Reproduce exactly, and only, the lines running from the start of the entries below to the line containing "AlreadyProcessed | NotYetMature".
== == ==
(* ===== verification/Shared.v ===== *)
(** * Shared error codes and data types

    [src/contracts/shared/src/errors.rs] and [types.rs]: one module per enum, so
    that constructors keep their source names ([BondError.InvalidNonce] is
    [BondError::InvalidNonce]).  The contracts never compute with the numeric
    discriminants, so only the constructors are modelled. *)

From S2P Require Import Prelude.

(** ** errors.rs *)

Module BondError.
Inductive BondError :=
| NotInitialized | Unauthorized | InvalidNonce | BondNotFound | BondAlreadyMatured
| InsufficientSupply | ZeroAmount | ProjectNotApproved | Overflow | ReportNotVerified
| InvalidReport | PeriodAlreadyDistributed | AlreadyProcessed | NotYetMature
| MaturityDateInPast | InsufficientBalance.
End BondError.

Module OracleError.
Inductive OracleError :=
| NotInitialized | Unauthorized | InvalidNonce | ProviderNotFound | ProviderAlreadyExists
| ReportNotFound | ReportAlreadyVerified | ChallengeWindowExpired | InsufficientStake
| InvalidSignature | InvalidResolution | SelfChallenge | StakeLocked | InvalidThreshold
| ProjectRegistryNotConfigured | ProjectNotFound | ProjectNotApproved
| ProjectRegistryCallFailed | OverlappingReportPeriod | ChallengeAlreadyExists
| NoPendingAdminChange | TimelockNotElapsed | InsufficientChallengeBond | AlreadyVoted
| ChallengeNotStale | BackdatedReportPeriod.
End OracleError.

Module DEXError.
Inductive DEXError :=
| NotInitialized | Unauthorized | InvalidNonce | OrderNotFound | OrderAlreadyFilled
| InsufficientBalance | SelfBuyNotAllowed | OrderExpired | ZeroAmount | InsufficientFunds
| Overflow | SellerBalanceDepleted | InvalidRange.
End DEXError.

Module RegistryError.
Inductive RegistryError :=
| NotInitialized | Unauthorized | ProjectNotFound | ProjectAlreadyExists
| InvalidStatusTransition | InvalidNonce | OracleConsumerNotSet | ProjectNotApproved
| ProjectInactive | CannotSuspend | NoPendingAdminChange | TimelockNotElapsed.
End RegistryError.

Module CreditError.
Inductive CreditError :=
| NotInitialized | Unauthorized | InsufficientCredits | AlreadyRetired | InvalidNonce
| NotAHolder | InvalidCertificate | InvalidCreditType | ProjectMismatch | PeriodNotFound
| PeriodNotDistributed | InsufficientCreditsByType | RetirementNotFound | Overflow.
End CreditError.

Module CouponEngineError.
Inductive CouponEngineError :=
| NotInitialized | Unauthorized | InvalidNonce | BondNotFound | PeriodNotFound
| PeriodAlreadyDistributed | AlreadyProcessed | InvalidReport | ReportNotVerified
| Overflow | ZeroAmount | ProjectNotApproved | AccountingMismatch.
End CouponEngineError.

Module GovernanceError.
Inductive GovernanceError :=
| NotInitialized | Unauthorized | InvalidNonce | NotSigner | ProposalNotFound
| AlreadyVoted | NotPending | TimelockNotElapsed | NotQueued | AlreadyExecuted
| ProposalExpired | UnauthorizedCall | InvalidCallArgs | NonceArchived.
End GovernanceError.

(** ** types.rs *)

Module CreditType.
Inductive CreditType := Carbon | Biodiversity | Basket | BlueCarbon.
End CreditType.

Module BondStatus.
Inductive BondStatus := Active | Matured | Defaulted.
End BondStatus.

Module ProjectStatus.
Inductive ProjectStatus := Pending | Approved | Rejected | Inactive.
End ProjectStatus.

Module ReportStatus.
Inductive ReportStatus := Pending | Verified | Challenged | Rejected.
End ReportStatus.

Module VoteChoice.
Inductive VoteChoice := Approve | Veto.
End VoteChoice.

#[export] Instance CreditType_eq_dec : EqDecision CreditType.CreditType.
Proof. solve_decision. Defined.
#[export] Instance BondStatus_eq_dec : EqDecision BondStatus.BondStatus.
Proof. solve_decision. Defined.
#[export] Instance ProjectStatus_eq_dec : EqDecision ProjectStatus.ProjectStatus.
Proof. solve_decision. Defined.
#[export] Instance ReportStatus_eq_dec : EqDecision ReportStatus.ReportStatus.
Proof. solve_decision. Defined.
#[export] Instance VoteChoice_eq_dec : EqDecision VoteChoice.VoteChoice.
Proof. solve_decision. Defined.

Definition credit_type_code (t : CreditType.CreditType) : nat :=
  match t with
  | CreditType.Carbon => 0 | CreditType.Biodiversity => 1
  | CreditType.Basket => 2 | CreditType.BlueCarbon => 3
  end.

#[export] Instance CreditType_countable : Countable CreditType.CreditType.
Proof.
  refine (inj_countable credit_type_code
    (fun n => match n with
              | 0%nat => Some CreditType.Carbon | 1%nat => Some CreditType.Biodiversity
              | 2%nat => Some CreditType.Basket | 3%nat => Some CreditType.BlueCarbon
              | _ => None end) _).
  by intros [].
Defined.

(** [BiodiversityMetrics]: (habitat, species, units) when present. *)
Inductive BiodiversityMetrics :=
| Absent
| Present (v : Z * Z * Z).

Record BondConfig := mkBondConfig {
  bc_project_id : BytesN;
  bc_face_value : Z;
  bc_coupon_schedule : list Z;
  bc_credit_type : CreditType.CreditType;
  bc_maturity_date : Z;
  bc_total_supply : Z;
}.

Record Project := mkProject {
  pj_id : Z;
  pj_owner : Address;
  pj_metadata_ipfs_hash : BytesN;
  pj_name : Symbol;
  pj_status : ProjectStatus.ProjectStatus;
  pj_methodology : Symbol;
  pj_country : Symbol;
}.

(** [status as u32] *)
Definition report_status_code (r : ReportStatus.ReportStatus) : Z :=
  match r with
  | ReportStatus.Pending => 0 | ReportStatus.Verified => 1
  | ReportStatus.Challenged => 2 | ReportStatus.Rejected => 3
  end.

Record OracleReport := mkOracleReport {
  or_project_id : Z;
  or_project_metadata_hash : BytesN;
  or_period_start : Z;
  or_period_end : Z;
  or_carbon_sequestered : Z;
  or_methodology : Symbol;
  or_provider_signature : list Z;
  or_ipfs_evidence_hash : BytesN;
}.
== == ==
- ANSWER FOR THE TASK
(* ===== verification/Shared.v ===== *)
(** * Shared error codes and data types

    [src/contracts/shared/src/errors.rs] and [types.rs]: one module per enum, so
    that constructors keep their source names ([BondError.InvalidNonce] is
    [BondError::InvalidNonce]).  The contracts never compute with the numeric
    discriminants, so only the constructors are modelled. *)

From S2P Require Import Prelude.

(** ** errors.rs *)

Module BondError.
Inductive BondError :=
| NotInitialized | Unauthorized | InvalidNonce | BondNotFound | BondAlreadyMatured
| InsufficientSupply | ZeroAmount | ProjectNotApproved | Overflow | ReportNotVerified
| InvalidReport | PeriodAlreadyDistributed | AlreadyProcessed | NotYetMature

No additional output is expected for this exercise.